2. Establish an appropriate risk management strategy. After conducting the formal analysis, the committee (or persons responsible for ensuring HIPAA compliance) should develop a risk management strategy that's specific to the needs and vulnerabilities of the organization. This strategy should manage the risk of an information breach to a reasonable level. Of course, HIPAA does not specifically define "reasonable"; but the risk management strategy should include policies and procedures that ensure the security of data during transmission, routing and storage.

For example, it may be appropriate to implement two-factor authentication, which requires anyone logging into an ePHI platform, or opening a message that may contain ePHI, to provide two means of identification. Whatever the strategy, health care organizations should develop specific safeguards for administrative, physical and technical teams.
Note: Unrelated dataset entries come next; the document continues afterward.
Lemma bytes_writes_isolated_witness :
  ∃ st', bytes_write (mm_storage (sys_mm Demo.state2))
      (mkBytesResource (mkStorageId 0) (mkUtilization 0 10)) [1; 2; 3; 4; 5; 6; 7; 8; 9; 10] = Ret st' ∧
    bytes_read st' (mkBytesResource (mkStorageId 0) (mkUtilization 0 10)) =
      Ret (Some <$> [1; 2; 3; 4; 5; 6; 7; 8; 9; 10]) ∧
    bytes_read st' (mkBytesResource (mkStorageId 0) (mkUtilization 12 20)) =
    bytes_read (mm_storage (sys_mm Demo.state2)) (mkBytesResource (mkStorageId 0) (mkUtilization 12 20)).
Proof.
  eexists. split; [vm_compute; reflexivity|].
  apply (bytes_writes_isolated Demo.state2 Demo.id0 Demo.id1
    (mkStorageHandle (mkStorageId 0) (mkUtilization 0 10))
    (mkStorageHandle (mkStorageId 0) (mkUtilization 12 20)) [1; 2; 3; 4; 5; 6; 7; 8; 9; 10]);
    [apply Demo.reach2|by apply (bool_decide_unpack _); vm_compute
    |by apply (bool_decide_unpack _); vm_compute|done|by vm_compute|by vm_compute|by vm_compute].
Defined.

(** The size index answers range queries exactly: [find_by_size] yields
    the items whose recorded size lies in the half-open range, and inserting
    or removing an item changes the record of that item only. *)
Theorem search_index_exact {T} `{Countable T} (idx : SearchIndex T) item size lo hi x :
  index_ok idx →
  (x ∈ find_by_size (SearchIndex_insert idx item size) lo hi ↔
     if decide (x = item) then lo ≤ size ∧ size < hi
     else x ∈ find_by_size idx lo hi) ∧
  (x ∈ find_by_size (SearchIndex_remove idx item) lo hi ↔ x ≠ item ∧ x ∈ find_by_size idx lo hi).
Proof.
  intros Hok. rewrite (elem_of_find_by_size idx) by done.
  rewrite (elem_of_find_by_size (SearchIndex_insert _ _ _)) by (by apply index_ok_insert).
  rewrite (elem_of_find_by_size (SearchIndex_remove _ _)) by (by apply index_ok_remove).
  setoid_rewrite index_insert_sizes. setoid_rewrite index_remove_sizes.
  destruct (decide (x = item)); split.
  - split; [by intros (? & [= <-] & ?)|eauto].
  - split; [by intros (? & ? & _)|tauto].
  - by rewrite elem_of_find_by_size.
  - tauto.
Qed.

Lemma search_index_exact_witness :
  (5 ∈ find_by_size (SearchIndex_insert (SearchIndex_new (T := N)) 5 16) 8 32 ↔
     if decide ((5 : N) = 5) then 8 ≤ 16 ∧ 16 < 32
     else 5 ∈ find_by_size (SearchIndex_new (T := N)) 8 32) ∧
  (5 ∈ find_by_size (SearchIndex_remove (SearchIndex_new (T := N)) 5) 8 32 ↔
     (5 : N) ≠ 5 ∧ 5 ∈ find_by_size (SearchIndex_new (T := N)) 8 32).
Proof. apply (search_index_exact (SearchIndex_new (T := N)) 5 16 8 32 5), index_ok_new. Defined.

(** ** Observed deviations *)

Module Deviations.
(** Drop the oldest handle. *)
Definition drop_oldest (s : Sys BytesStorage) : Sys BytesStorage :=
  match reverse (sys_handles s) with
  | h :: hs =>
      match HandleRef_drop h (sys_world s) with
      | Ret (_, w) => mkSys (sys_mm s) w (reverse hs) (sys_bindings s)
      | _ => s
      end
  | [] => s
  end.

Definition sliced_pages (s : Sys BytesStorage) : list nat :=
  (λ p, match p with Sliced m => size (sp_pages m) | Exclusive m => length (ex_pages m) end)
    <$> mm_pools (sys_mm s).

(** A manager with one pool of 16-byte pages. *)
Definition small : Sys BytesStorage :=
  mkSys (mkManagement (StaticPool_new 16)
    [Sliced (mkSlicedPool ∅ ∅ SearchIndex_new (RingBuffer_new 4) [] 0 16 16 4)]
    (mkBytesStorage ∅) 0 Auto) Demo.world0 [] [].

(** The free slice in front of the cursor of the only page is not found: a
    second page is allocated although half of the first one is free. *)
Lemma free_slice_before_cursor_missed :
  sliced_pages (Demo.reserve 8 (drop_oldest (Demo.reserve 8 (Demo.reserve 8 small)))) = [2%nat].
Proof. vm_compute. reflexivity. Qed.
(** A second round changes nothing. *)
Lemma const_cases v : (∃ c, var_kind v = ConstantScalar c) ∨ ∀ c, var_kind v ≠ ConstantScalar c.
Proof. destruct (var_kind v) eqn:E; try (by right). left. by eexists. Qed.

Lemma value_elem_csv c : value_elem (csv_elem c) = csv_elem c.
Proof. by destruct c. Qed.

(** If the left operand is a constant, the right one stays. *)
Lemma compare_right b c :
  const_typed (lhs b) → const_typed (rhs b) → var_kind (lhs b) = ConstantScalar c →
  sanitize_ref_var (rhs b) (sanitize_ref_var (lhs b) (rhs b)) = rhs b.
Proof.
  intros Hl Hr Hc. destruct (const_cases (rhs b)) as [[c2 H2]|H2]; [|by apply sanitize_variable].
  assert (He : Variable_elem (sanitize_ref_var (lhs b) (rhs b)) = csv_elem c2).
  { unfold sanitize_ref_var. rewrite (Hr c2 H2). destruct (decide (csv_elem c = csv_elem c2)) as [Heq|Hne].
    - assert (Hs : sanitize_ref_elem (csv_elem c2) (lhs b) = lhs b).
      { Transparent sanitize_ref_elem. unfold sanitize_ref_elem. by rewrite Hc, decide_True. }
      rewrite Hs, <-Heq. by apply Hl.
    - rewrite (sanitize_elem _ _ c); [apply value_elem_csv|done|done]. }
  unfold sanitize_ref_var at 1. rewrite He. unfold sanitize_ref_elem. by rewrite H2, decide_True.
Qed.

Lemma sanitize_compare_twice b :
  const_typed (lhs b) → const_typed (rhs b) → sanitize_compare (sanitize_compare b) = sanitize_compare b.
Proof.
  intros Hl Hr. destruct (const_cases (lhs b)) as [[c Hc]|Hc]; unfold sanitize_compare; cbn [lhs rhs].
  - rewrite (compare_right b c) by done. by rewrite ref_var_twice, (compare_right b c).
  - assert (Hs : ∀ r, sanitize_ref_var (lhs b) r = lhs b) by (intros; by apply sanitize_variable).
    by rewrite !Hs, ref_var_twice.
Qed.

Lemma sanitize_operation_twice out op op' :
  sanitize_operation out op = Ret op' → Forall const_typed (op_reads op out) → sanitize_operation out op' = Ret op'.
Proof.
  intros Hs Ht.
  assert (Hc : ∀ b, Forall const_typed [lhs b; rhs b] → sanitize_compare (sanitize_compare b) = sanitize_compare b).
  { intros b [H1 [H2 _]%Forall_cons]%Forall_cons. by apply sanitize_compare_twice. }
  destruct op; destruct_payload; cbn in Hs; try discriminate Hs;
    try (destruct out as [o|]; cbn in Hs; try discriminate Hs); injection Hs as <-;
    cbn; unfold sanitize_binop, sanitize_unop, sanitize_rhs, sanitize_index, sanitize_index_assign; cbn;
    rewrite ?ref_var_twice, ?sanitize_twice; try reflexivity.
  all: by rewrite Hc by exact Ht.
Qed.

(** *** The instructions of a scope *)

Definition processable (i : ScopeInstruction) : Prop :=
  match i with
  | Plain i => readable (operation i) (inst_out i) = true ∧ (unwraps_out (operation i) = true → is_Some (inst_out i)) ∧
      Forall const_typed (op_reads (operation i) (inst_out i))
  | BranchInst _ => True
  end.
Definition processed (i i' : ScopeInstruction) : Prop :=
  match i, i' with
  | Plain i, Plain i' => inst_out i' = inst_out i ∧ readable (operation i') (inst_out i') = true ∧
      Forall2 converted (op_reads (operation i) (inst_out i)) (op_reads (operation i') (inst_out i'))
  | BranchInst b, BranchInst b' => b' = sanitize_branch b
  | _, _ => False
  end.

Lemma sanitize_operation_total out op :
  (unwraps_out op = true → is_Some out) → ∃ op', sanitize_operation out op = Ret op'.
Proof.
  intros Ho. destruct out as [o|].
  - destruct op; destruct_payload; cbn; by eexists.
  - assert (Hn : unwraps_out op = false) by (destruct (unwraps_out op); [by destruct (Ho eq_refl)|done]).
    destruct op; destruct_payload; try discriminate Hn; cbn; by eexists.
Qed.

Lemma sanitize_branch_twice b : sanitize_branch (sanitize_branch b) = sanitize_branch b.
Proof.
  destruct b as [| | |i start end_ step inc sc| | |]; cbn; rewrite ?sanitize_twice, ?ref_var_twice; try done.
  destruct step; cbn; by rewrite ?sanitize_twice.
Qed.
Definition search_unused : M Opt bool :=
  let! opt := get_state in
  let nodes := node_ids opt in
  let! '(opt, used) := lift (visit_all use_variable visit_noop opt []) in
  let! '(g, modified) := lift (remove_unused_blocks used nodes (opt_graph opt) false) in
  let! _ := modify_state (λ _, set_graph g opt) in
  ret modified.

Fixpoint EliminateUnusedVariables (fuel : nat) (changes : N) : M Opt N :=
  let! modified := search_unused in
  if (modified : bool) then
    match fuel with
    | O => lift OutOfFuel
    | S fuel => EliminateUnusedVariables fuel (changes + 1)
    end
  else ret changes.

(** ** [EliminateConstBranches] *)

Definition find_edge (g : G) (block target : NodeIndex) : outcome EdgeIndex :=
  expect (fst <$> List.find (λ e, e.2 =? target) (edges g block)) "called `Option::unwrap()` on a `None` value".

Definition switch_value (c : ConstantScalarValue) : outcome N :=
  match c with
  | CInt val _ | CUInt val _ => Ret (Z.to_N (wrap_u 32 val))
  | _ => Panic "internal error: entered unreachable code: Switch cases must be integer"
  end.

Definition clear_merge (g : G) (merge : option NodeIndex) : outcome G :=
  match merge with
  | None => Ret g
  | Some m =>
      let? b := block_of g m in
      Ret (set_weight g m (set_block_use b (filter (λ u, u ≠ Merge) (block_use b))))
  end.

(** The taken branch of a block whose condition is constant. *)
Definition const_branch (block : NodeIndex) (g : G) : outcome (option G) :=
  let? b := block_of g block in
  match control_flow b with
  | CfIfElse cond then_ or_else merge =>
      match as_const cond with
      | Some c =>
          let? taken := as_bool c in
          let? e := find_edge g block (if taken : bool then or_else else then_) in
          let? g := clear_merge (remove_edge g e) merge in
          let? b := block_of g block in
          Ret (Some (set_weight g block (set_control_flow b CfNone)))
      | None => Ret None
      end
  | CfSwitch value dflt branches _ =>
      match as_const value with
      | Some c =>
          let? value := switch_value c in
          let branch := default dflt (snd <$> List.find (λ x, x.1 =? value) branches) in
          let es := filter (λ e, e.2 ≠ branch) (edges g block) in
          let g := foldl (λ g e, remove_edge g e.1) g es in
          Ret (Some (set_weight g block (set_control_flow b CfNone)))
      | None => Ret None
      end
  | _ => Ret None
  end.
Fixpoint const_branches (nodes : list NodeIndex) (changes : N) : M Opt N :=
  match nodes with
  | [] => ret changes
  | block :: nodes =>
      let! opt := get_state in
      let! r := lift (const_branch block (opt_graph opt)) in
      match r with
      | Some g =>
          let! _ := modify_state (set_graph g) in
          let! _ := invalidate_structure in
          const_branches nodes (changes + 1)
      | None => const_branches nodes changes
      end
  end.
Definition EliminateConstBranches (changes : N) : M Opt N :=
  let! opt := get_state in
  const_branches (node_ids opt) changes.

(** ** [EliminateDeadBlocks] *)

Fixpoint dead_blocks (post_order nodes : list NodeIndex) (g : G) (changes : N) : G * N :=
  match nodes with
  | [] => (g, changes)
  | node :: nodes =>
      if decide (node ∈ post_order) then dead_blocks post_order nodes g changes
      else dead_blocks post_order nodes (remove_node g node) (changes + 1)
  end.
Definition EliminateDeadBlocks (changes : N) : M Opt N :=
  let! post_order := analysis_post_order in
  let! opt := get_state in
  let '(g, changes) := dead_blocks post_order (node_ids opt) (opt_graph opt) changes in
  let! _ := modify_state (set_graph g) in
  ret changes.

(** ** [EliminateDeadPhi] *)

Definition entry_value (block : NodeIndex) (phi : PhiInstruction) : outcome Variable_ :=
  expect (pe_value <$> List.find (λ e, pe_block e =? block) (phi_entries phi))
    "called `Option::unwrap()` on a `None` value".

Fixpoint phi_assigns (predecessor : NodeIndex) (phis : list PhiInstruction) : outcome (list Instruction) :=
  match phis with
  | [] => Ret []
  | phi :: phis =>
      let? value := entry_value predecessor phi in
      let? assigns := phi_assigns predecessor phis in
      Ret (Instruction_new (Copy value) (phi_out phi) :: assigns)
  end.

Definition dead_phi (block : NodeIndex) (g : G) : outcome (option G) :=
  let? b := block_of g block in
  match phi_nodes b, sources g block with
  | _ :: _, [predecessor] =>
      let? assigns := phi_assigns predecessor (phi_nodes b) in
      let b := set_ops (set_phis b []) (sv_extend (sv_collect assigns) (sv_values (ops b))) in
      Ret (Some (set_weight g block b))
  | _, _ => Ret None
  end.
Fixpoint dead_phis (nodes : list NodeIndex) (g : G) (changes : N) : outcome (G * N) :=
  match nodes with
  | [] => Ret (g, changes)
  | block :: nodes =>
      let? r := dead_phi block g in
      match r with
      | Some g => dead_phis nodes g (changes + 1)
      | None => dead_phis nodes g changes
      end
  end.
Definition EliminateDeadPhi (changes : N) : M Opt N :=
  let! opt := get_state in
  let! '(g, changes) := lift (dead_phis (node_ids opt) (opt_graph opt) changes) in
  let! _ := modify_state (set_graph g) in
  ret changes.

(** ** [MergeBlocks] *)

Definition is_loop (c : ControlFlow) : bool := match c with CfLoop _ _ _ => true | _ => false end.
Definition is_none (c : ControlFlow) : bool := match c with CfNone => true | _ => false end.
Definition is_empty {A : Type} (l : list A) : bool := match l with [] => true | _ => false end.
Definition has_use (u : BlockUse) (b : Block) : bool := bool_decide (u ∈ block_use b).

(** [s_is_header] looks at the control flow of [block], as the source does. *)
Definition can_merge (g : G) (block successor : NodeIndex) : outcome bool :=
  let? b := block_of g block in
  let? s := block_of g successor in
  let b_is_empty := is_empty (sv_values (ops b)) && is_empty (phi_nodes b) in
  let s_is_empty := is_empty (phi_nodes s) in
  let is_empty := b_is_empty && s_is_empty in
  let s_has_multiple_entries := (1 <? length (sources g successor))%nat in
  let b_has_control_flow := negb (is_none (control_flow b)) in
  let is_continue := has_use ContinueTarget b || has_use ContinueTarget s in
  let s_is_header := is_loop (control_flow b) in
  let both_merge := has_use Merge b && has_use Merge s in
  Ret ((negb s_has_multiple_entries || is_empty) && negb b_has_control_flow && negb s_is_header
       && negb is_continue && negb both_merge).

Definition update_index (from to id : NodeIndex) : NodeIndex := if id =? from then to else id.
Definition update_phi_entry (from to : NodeIndex) (e : PhiEntry) : PhiEntry :=
  {| pe_block := update_index from to (pe_block e); pe_value := pe_value e |}.
Definition update_phi_node (from to : NodeIndex) (p : PhiInstruction) : PhiInstruction :=
  {| phi_out := phi_out p; phi_entries := update_phi_entry from to <$> phi_entries p |}.
Definition update_control (from to : NodeIndex) (c : ControlFlow) : ControlFlow :=
  let u := update_index from to in
  match c with
  | CfIfElse cond t e m => CfIfElse cond (u t) (u e) (u <$> m)
  | CfSwitch value d bs m => CfSwitch value (u d) ((λ b, (b.1, u b.2)) <$> bs) (u <$> m)
  | CfLoop b c m => CfLoop (u b) (u c) (u m)
  | CfLoopBreak cond b c m => CfLoopBreak cond (u b) (u c) (u m)
  | c => c
  end.
Fixpoint update_references (nodes : list NodeIndex) (from to : NodeIndex) (g : G) : outcome G :=
  match nodes with
  | [] => Ret g
  | node :: nodes =>
      let? b := block_of g node in
      let b := set_control_flow (set_phis b (update_phi_node from to <$> phi_nodes b))
                 (update_control from to (control_flow b)) in
      update_references nodes from to (set_weight g node b)
  end.

Definition add_edge_ok (g : G) (a b : NodeIndex) : outcome G :=
  expect (add_edge g a b) "StableGraph::add_edge: node index out of bounds".
Fixpoint add_edges (g : G) (es : list (NodeIndex * NodeIndex)) : outcome G :=
  match es with
  | [] => Ret g
  | (a, b) :: es => let? g := add_edge_ok g a b in add_edges g es
  end.

Definition merged (b s : Block) : Block :=
  {| block_use := block_use b ++ block_use s;
     phi_nodes := phi_nodes b ++ phi_nodes s;
     ops := sv_extend (sv_extend (sv_collect []) (sv_values (ops b))) (sv_values (ops s));
     control_flow := control_flow s |}.

Definition set_ret (r : NodeIndex) (opt : Opt) : Opt :=
  {| program := program opt; analysis_cache := analysis_cache opt; opt_ret := r |}.

(** The first block, from the entry on, that can take its successor in. *)
Fixpoint merge_candidate (g : G) (blocks : list NodeIndex) : outcome (option (NodeIndex * NodeIndex)) :=
  match blocks with
  | [] => Ret None
  | block :: blocks =>
      match (edges g block).*2 with
      | [successor] =>
          let? c := can_merge g block successor in
          if (c : bool) then Ret (Some (block, successor)) else merge_candidate g blocks
      | _ => merge_candidate g blocks
      end
  end.
Definition merge_into (block successor : NodeIndex) (g : G) : outcome G :=
  let? b := block_of g block in
  let? s := block_of g successor in
  let incoming := filter (λ i, i ≠ block) (sources g successor) in
  let? g := add_edges g ((λ i, (i, block)) <$> incoming) in
  let? g := add_edges g ((λ o, (block, o)) <$> (edges g successor).*2) in
  let g := remove_node (set_weight g block (merged b s)) successor in
  Ret g.
Definition merge_blocks : M Opt bool :=
  let! post_order := analysis_post_order in
  let! opt := get_state in
  let! c := lift (merge_candidate (opt_graph opt) (rev post_order)) in
  match c with
  | None => ret false
  | Some (block, successor) =>
      let! g := lift (merge_into block successor (opt_graph opt)) in
      let! _ := modify_state (λ opt, set_graph g
                  (set_ret (if successor =? opt_ret opt then block else opt_ret opt) opt)) in
      let! _ := invalidate_structure in
      let! _ := invalidate_liveness in
      let! opt := get_state in
      let! g := lift (update_references (node_ids opt) successor block (opt_graph opt)) in
      let! _ := modify_state (set_graph g) in
      ret true
  end.
Fixpoint MergeBlocks (fuel : nat) (changes : N) : M Opt N :=
  let! c := merge_blocks in
  if (c : bool) then
    match fuel with O => lift OutOfFuel | S fuel => MergeBlocks fuel (changes + 1) end
  else ret changes.
(** ** [InlineAssignments] *)

Definition item_compatible (l r : Item) : bool :=
  (default 1%positive (vectorization l) =? default 1%positive (vectorization r))%positive
  && bool_decide (item_elem l = item_elem r).

(** The value of a phi node whose entries are all the same. *)
Definition trivial_phi (p : PhiInstruction) : outcome (option Variable_) :=
  match phi_entries p with
  | [] => Panic "index out of bounds: the len is 0 but the index is 0"
  | e :: es => Ret (if decide (Forall (λ x, pe_value x = pe_value e) es) then Some (pe_value e) else None)
  end.
(** The phi nodes that stay, and the copies that replace the others. *)
Fixpoint split_phis (phis : list PhiInstruction) : outcome (list PhiInstruction * list Instruction) :=
  match phis with
  | [] => Ret ([], [])
  | p :: phis =>
      let? r := trivial_phi p in
      let? '(kept, assigns) := split_phis phis in
      Ret (match r with
           | Some v => (kept, Instruction_new (Copy v) (phi_out p) :: assigns)
           | None => (p :: kept, assigns)
           end)
  end.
3. Roll out these policies and procedures, and train staff. This is perhaps the most critical step in ensuring HIPAA security and compliance, especially because a substantial portion of reported HIPAA security breaches are due in part to insufficient training. Assign appropriate individuals at the hospital or health system specific implementation tasks for which they are held accountable, and carefully monitor the success of implementation.

For example, you may request that your physicians and nurses share ePHI with each other only via a secure application or platform that is downloaded onto their means of communication, and assign an individual to track those communications to ensure they are secure. Most importantly, educate all staff with access to PHI about the specific policies and procedures.

4. Monitor risk on an ongoing basis. As technology and health care delivery change, it is necessary to conduct ongoing monitoring of ePHI risks to ensure continued compliance with security standards. The committee or persons responsible for ensuring HIPAA compliance should provide health care leaders with regular trend reports on ePHI security at the organization. This insight is critical in supporting the ongoing assessment of security needs at a hospital or health system, and can prompt changes to the policies and procedures as they become necessary.

An Ounce of Prevention

In an increasingly complex health care environment, assessing the security of ePHI and creating and implementing policy for security across all forms of electronic communications — rather than focusing on any one mode of communication in isolation — needs to be a key focus for hospitals and health systems. Following these steps will help any health care organization to avoid and mitigate the risk of financial and other repercussions caused by preventable information security breaches.

Seth Crouch is the director of ambulatory services at Covenant Medical Group in Lubbock, Texas. Terry Edwards, chief executive officer of PerfectServe in Knoxville, Tenn., contributed to this article.